Six MCP tools cover the full lifecycle:

ToolPurpose
list_virtual_tryon_configsList a business's variants, ordered by priority (highest first).
get_virtual_tryon_configFetch a single variant by ID, including prompts and HTML templates.
create_virtual_tryon_configCreate a new variant. Requires the business to already have a webChatConfig. Appended at the bottom of the priority list. First variant on a business is linked to the sentinel (feature turns on).
update_virtual_tryon_configPartial update — only fields you provide are changed. To clear a nullable text field (pathRegex, prompt, imagePickerPrompt, buttonHtmlTemplate, modalHtmlTemplate), pass null or an empty string. Does not touch priority.

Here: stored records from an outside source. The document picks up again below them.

(** A new branch for the child and a new stump. *)
Lemma wp_missing_split (p : TrieNode) rest i u t ch :
  path_to (table s) (p :: rest) (node_key p ++ i :: u) -> entry p i ch -> suffix ch = i :: u ->
  k = node_key p ++ i :: t -> ~ u `prefix_of` t -> ~ t `prefix_of` u ->
  let ck := node_key p ++ i :: u in
  range_contains r (lcp ck k) = false ->
  wp (new_parent ← lift (put_child (new_empty (lcp ck k)) ck (child_hash ch));
      new_parent ← lift (put_child_no_hash new_parent k);
      put_node new_parent OldNone;;
      mret (new_parent :: p :: rest, mk_counts 1 0 0, true)) Post QE s.
Proof.
  intros Hpath Hch Hsuf Ek0 Hut Htu ck Hxr. destruct Hinv as [Hwf Hcomp Hhs Hroot].
  destruct (path_to_top _ _ _ _ Hpath) as (_ & _ & _ & _ & Hp & Hpwf & _).
  destruct (nw_entry _ _ Hpwf _ _ Hch) as (_ & Hcok & Hhok). rewrite Hsuf in Hcok. fold ck in Hcok.
  destruct (lcp_split u t Hut Htu) as (j & w & j' & w' & Eu & Et & Hjj).
  set (z := lcp u t) in *. set (x := node_key p ++ i :: z).
  assert (Ec : ck = x ++ j :: w) by (unfold ck, x; by rewrite Eu, <-app_assoc).
  assert (Ek : k = x ++ j' :: w') by (rewrite Ek0; unfold x; by rewrite Et, <-app_assoc).
  assert (Hlcp : lcp ck k = x) by (rewrite Ek0; unfold ck, x; rewrite lcp_app; cbn; by rewrite Nat.eqb_refl).
  rewrite Hlcp in *. assert (Hxok : key_ok x) by (rewrite Ec in Hcok; by eapply key_ok_app_l).
  assert (Hj : (j < 16)%nat) by (rewrite Ec in Hcok; by eapply below_key_ok).
  set (nx := with_entry (new_empty x) j (Some (mk_child (j :: w) (child_hash ch)))).
  assert (Hnx : node_wf x nx) by (apply node_wf_with; [by apply node_wf_empty|by rewrite <-Ec|done]).
  assert (Hnj : entry nx j (mk_child (j :: w) (child_hash ch))) by (by apply entry_with_new).
  destruct (between_ok r (table s) (node_key p) p i z j w ch (child_hash ch) nx Hwf Hhs Hp Hch) as
    (Hf & Hwf1 & Hc1 & Hh1 & Hr1 & Hn1 & Hct1); [by rewrite Hsuf, Eu|done|by right|done|done|done|by apply new_empty_one|].
  fold x in Hf, Hwf1, Hc1, Hh1, Hr1, Hn1, Hct1.
  set (dbm := <[node_key p := with_entry p i (Some (mk_child (i :: z) 0))]> (<[x := nx]> (table s))) in *.
  assert (Hxp : x <> node_key p) by apply app_cons_ne.
  assert (Hxm : dbm !! x = Some nx) by (unfold dbm; by rewrite lookup_insert_ne, lookup_insert_eq).
  assert (Hnone : children nx !! j' = Some None).
  { unfold nx. cbn [children with_entry set_children new_empty]. rewrite list_lookup_insert_ne by done.
    apply lookup_replicate_2. apply (below_key_ok x j' w'). by rewrite <-Ek. }
  destruct (add_stump_ok r dbm x nx j' w' x Hwf1 Hh1) as (Hwf2 & Hc2 & Hh2 & Hr2 & Hn2 & Hct2);
    [done|done|done|by rewrite <-Ek|by rewrite <-Ek|].
  set (nx' := with_entry nx j' (Some (mk_child (j' :: w') 0))) in *.
  assert (Hput : put_child (new_empty x) ck (child_hash ch) = Ok nx).
  { rewrite Ec. apply put_child_app; [by apply node_wf_empty|by rewrite <-Ec]. }
  assert (Hput' : put_child_no_hash nx k = Ok nx') by (rewrite Ek; apply put_child_app; [done|by rewrite <-Ek]).
  rewrite Hput. wp_step. apply wp_lift; [|done|done]. intros a [= <-]. rewrite Hput'. wp_step. apply wp_lift; [|done|done].
  intros a [= <-]. wp_step. eapply wp_put_node; [done|cbn; by rewrite lookup_contents, Hf|].
  intros s2 Hs2 Hrec2. change (node_key nx') with x in Hs2. apply wp_ret. unfold Post. cbn [fst snd].
  assert (Hlink : link x (p :: rest) (table s2) = <[x := nx']> dbm).
  { cbn [link]. rewrite Hs2. unfold x. rewrite (reset_entry_app (node_key p)) by done. fold x. unfold dbm.
    rewrite (insert_insert_ne _ x (node_key p)), insert_insert_eq by done. done. }
  eapply (wp_update_keys om r nx' (p :: rest) x ck); [by rewrite Hs2, lookup_insert_eq|done|done| |by exists i, z|by rewrite Hlink|done|].
  { rewrite Hs2. by apply path_to_fresh. }
  intros s3 Hs3 Hrec3. apply HQ. rewrite Hlink in Hs3. split; [|split]; [| |done].
  - rewrite Hs3. apply (trie_inv_finish r ri _ (table s)); [done|done| |done|by rewrite Hr2|].
    + apply (compact_by _ x); [|intros k' n Hn Hk'; apply (Hc2 k' n Hn Hk'); intros n' Hn'; by apply (Hc1 k' n' Hn')].
      intros n Hn. rewrite lookup_insert_eq in Hn. injection Hn as <-. intros _. right.
      pose proof (iter_children_with nx j' None (Some (mk_child (j' :: w') 0)) Hnone) as Hlen. cbn [some_val] in Hlen.
      pose proof (iter_children_entry _ _ _ Hnj). unfold nx'. lia.
    + intros kd Hkd. rewrite Hn2, Hn1, !(kind_branch nx j _ eq_refl eq_refl Hnj).
      assert (entry nx' j (mk_child (j :: w) (child_hash ch))) as Hnj' by (by apply entry_with_ne).
      rewrite (kind_branch nx' j _ eq_refl eq_refl Hnj'). solve_counts kd.
  - rewrite Hs3, contents_finish, Hct2, Hct1. done.
Qed.

Lemma wp_missing_loop fuel : forall cur path,
  (1 <= fuel)%nat -> (length k + 2 <= fuel + length (node_key cur))%nat ->
  table s !! node_key cur = Some cur -> path_to (table s) path (node_key cur) -> node_key cur `prefix_of` k ->
  wp (missing_loop fuel k r cur path) Post QE s.
Proof.
  pose proof (ti_wf _ _ _ Hinv) as Hwf. induction fuel as [|fuel IH]; intros cur path Hf1 Hf2 Hcur Hpath Hpre; [lia|].
  cbn [missing_loop]. pose proof (wf_node _ _ Hwf _ _ Hcur) as Hn.
  unfold is_prefix. rewrite bool_decide_true by done. cbn [negb]. wp_step. apply wp_fail_if; [done|]. intros _.
  destruct (prefix_strict _ _ Hpre) as (i & t & Ek).
  { intros E. rewrite E in Hcur. destruct (wf_non_root _ _ Hwf _ _ Hcur Hne) as [_ Hc]. congruence. }
  assert (Hok' : key_ok (node_key cur ++ i :: t)) by (by rewrite <-Ek).
  assert (Hi : (i < length (children cur))%nat) by (by eapply nibble_index).
  assert (Hidx : child_index cur k = Ok i) by (rewrite Ek; apply key_child_index_app).
  rewrite Hidx. wp_step. apply wp_lift; [|done|done]. intros a [= <-].
  destruct (lookup_lt_is_Some_2 (children cur) i Hi) as [o Ho]. unfold array_get. rewrite Ho. cbn [unwrap].
  wp_step. apply wp_lift; [|done|done]. intros a [= <-]. destruct o as [c|]; [|by eapply wp_missing_stump].
  destruct (nw_entry _ _ Hn _ _ Ho) as ((u & Eu) & Hcok & _). wp_step.
  rewrite (checked_add_ok _ _ Hcok). apply wp_ok_or; [|done]. intros ck [= <-]. cbv zeta.
  unfold is_within_complete_part. rewrite negb_involutive.
  destruct (range_contains r (lcp (node_key cur ++ suffix c) k)) eqn:Hrc; [by eapply wp_missing_reset|].
  assert (Hpath' : path_to (table s) (cur :: path) (node_key cur ++ suffix c)).
  { by eapply path_extend. }
  case_bool_decide as Hlcp.
  - rewrite Hlcp in Hrc. destruct (wf_closed _ _ Hwf _ _ _ _ Hcur Ho Hrc) as [cn Hcn]. pose proof (wf_node _ _ Hwf _ _ Hcn) as Hcnwf.
    apply wp_bind. apply wp_gets. rewrite Hcn. cbn [fmap option_fmap option_map]. wp_step.
    apply wp_expect with cn; [f_equal; rewrite <-(nw_key _ _ Hcnwf) at 1; by destruct cn|].
    pose proof (nw_key _ _ Hcnwf) as Ecn. rewrite <-Ecn in Hcn, Hpath'. apply IH; [| |done|done|].
    + apply (f_equal length) in Ek. rewrite length_app in Ek. cbn in Ek. lia.
    + rewrite Ecn, length_app, Eu. cbn. lia.
    + rewrite Ecn, <-Hlcp. apply lcp_prefix_r.
  - rewrite Eu in *. eapply wp_missing_split; [done|done|done|done| | |done].
    + intros H. apply Hlcp. apply (anti_symm prefix); [apply lcp_prefix_l|]. apply lcp_longest; [done|].
      rewrite Ek. by apply prefix_app, prefix_cons.
    + intros H. assert (k `prefix_of` node_key cur ++ i :: u) as Hk by (rewrite Ek; by apply prefix_app, prefix_cons).
      rewrite (range_prefix r k (lcp (node_key cur ++ i :: u) k)) in Hr; [done| |done]. by apply lcp_longest.
Qed.

(** [update_within_missing_part_raw] leaves the contents alone. *)
Lemma wp_update_missing Q' : (forall b s', step_ok om r ri (contents (table s)) s' -> Q' b s') ->
  Q = (fun _ s' => forall b, Q' b s') -> wp (update_within_missing_part_raw k r) Q' QE s.
Proof.
  intros HQ' EQ. pose proof (ti_wf _ _ _ Hinv) as Hwf. destruct (wf_root _ _ Hwf) as (root & Hroot & _).
  pose proof (nw_key _ _ (wf_node _ _ Hwf _ _ Hroot)) as Ek. unfold update_within_missing_part_raw.
  rewrite bool_decide_false by done. wp_step. apply wp_fail_if; [done|]. intros _.
  apply wp_bind. apply wp_gets. rewrite Hroot. cbn [fmap option_fmap option_map]. wp_step.
  apply wp_expect with root; [f_equal; rewrite <-Ek at 1; by destruct root|]. wp_step.
  eapply wp_mono; [apply wp_missing_loop; rewrite ?Ek| |done].
  - unfold depth_fuel. lia.
  - destruct Hok. unfold depth_fuel. lia.
  - done.
  - constructor.
  - apply prefix_nil.
  - intros [[path cu] b] s' Hs'. unfold Post in Hs'. cbn [fst snd] in Hs'. wp_step. eapply wp_mono; [exact Hs'| |done].
    intros [] s'' Hs''. rewrite EQ in Hs''. apply wp_ret. apply Hs''.
Qed.
End Missing.

Lemma wp_missing om r ri k s Q (QE : MerkleRadixTrieError -> Txn -> Prop) :
  trie_inv r ri (table s) -> recorded om s -> key_ok k -> k <> [] -> range_contains r k = true ->
  (forall b s', step_ok om r ri (contents (table s)) s' -> Q b s') ->
  wp (update_within_missing_part_raw k r) Q QE s.
Proof.
  intros Hinv Hrec Hok Hne Hr HQ.
  apply (wp_update_missing om r ri k s Hinv Hrec Hok Hne Hr (fun _ s' => forall b, Q b s') QE); [auto|auto|done].
Qed.
End Put.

reorder_virtual_tryon_configsSet priority order for the business. Pass every variant ID in the desired order — first ID gets the highest priority.
delete_virtual_tryon_configDelete a variant. If the sentinel pointed at it, the sentinel is repointed at another remaining variant; if it was the last variant, the sentinel is cleared and the feature turns off.

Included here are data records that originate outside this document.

Lemma wp_update_entry update k n i o s :
  wf r (table s) -> hashes_ok (fun _ => False) (table s) -> recorded om s -> table s !! k = Some n ->
  children n !! i = Some o ->
  (forall c, entry n i c -> range_contains r (k ++ suffix c) = false ->
     wp (update (k ++ suffix c))
       (fun h s' => updated (k ++ suffix c) s s' /\ exists n', table s' !! (k ++ suffix c) = Some n' /\ hash n' = Some h)
       (fun _ s' => updated (k ++ suffix c) s s' /\ cause (table s') (k ++ suffix c)) s) ->
  wp (update_entry update k r o)
    (fun o' s' => match o with
       | None => o' = None /\ s' = s
       | Some c => (s' = s \/ updated (k ++ suffix c) s s') /\ exists c', o' = Some c' /\ entry_post (table s') k c c'
       end) (fun _ _ => False) s.
Proof.
  intros Hwf Hh Hrec Hn Ho Hup. pose proof (wf_node _ _ Hwf _ _ Hn) as Hnwf. unfold update_entry.
  destruct o as [c|]; [|by apply wp_ret]. destruct (nw_entry _ _ Hnwf _ _ Ho) as (_ & Hcok & Hhok).
  destruct (has_hash c) eqn:Hc.
  { apply wp_ret. split; [by left|]. exists c. split; [done|]. split; [done|]. split; [done|]. split; [by left|]. split; [by left|congruence]. }
  rewrite (entry_key_ok r k c Hcok). destruct (range_contains r (k ++ suffix c)) eqn:Hr.
  { apply wp_ret. split; [by left|]. exists c. split; [done|]. split; [done|]. split; [done|]. split; [by left|]. split; [by left|by left]. }
  wp_step. apply wp_catch_or. eapply wp_mono; [by apply Hup| |].
  - intros h s' (Hu & n' & Hn' & Hhash). apply wp_ret. split; [by right|]. eexists. split; [done|]. split; [done|].
    assert (Hhok' : hash_ok h).
    { unfold hash in Hhash. destruct (can_hash n'); [|done]. injection Hhash as <-. apply hash_ok_blake2b. }
    split; [done|]. split; [by right|]. split; [intros _; right; by exists n'|]. intros Hz.
    right. exists (k ++ suffix c), n'. split; [done|]. split; [done|]. right.
    unfold has_hash in Hz. cbn in Hz. apply negb_false_iff, Z.eqb_eq in Hz as ->. done.
  - intros e s' (Hu & Hcause). apply wp_ret. split; [by right|]. exists c. split; [done|]. split; [done|].
    split; [done|]. split; [by left|]. split; [by left|]. by right.
Qed.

A typical end-to-end MCP flow for setting up a new business:

  1. Confirm webChatConfig exists for the business (the web chat must be deployed first).
  2. create_virtual_tryon_config with enabled: false and a sensible selector + insertion position. Leave prompt, imagePickerPrompt, and the HTML templates empty to start with the platform defaults.
  3. Iterate on prompt (and, if needed, imagePickerPrompt) via update_virtual_tryon_config until the generated images look right.
  4. Customize buttonHtmlTemplate / modalHtmlTemplate for the merchant's brand — keep the data-octocom-tryon-* markers from the defaults.
  5. Set enabled: true once you're happy with the output.
  6. Repeat from step 2 for any additional variants (per-locale, per-category, etc.) and use reorder_virtual_tryon_configs to put the most-specific variants on top.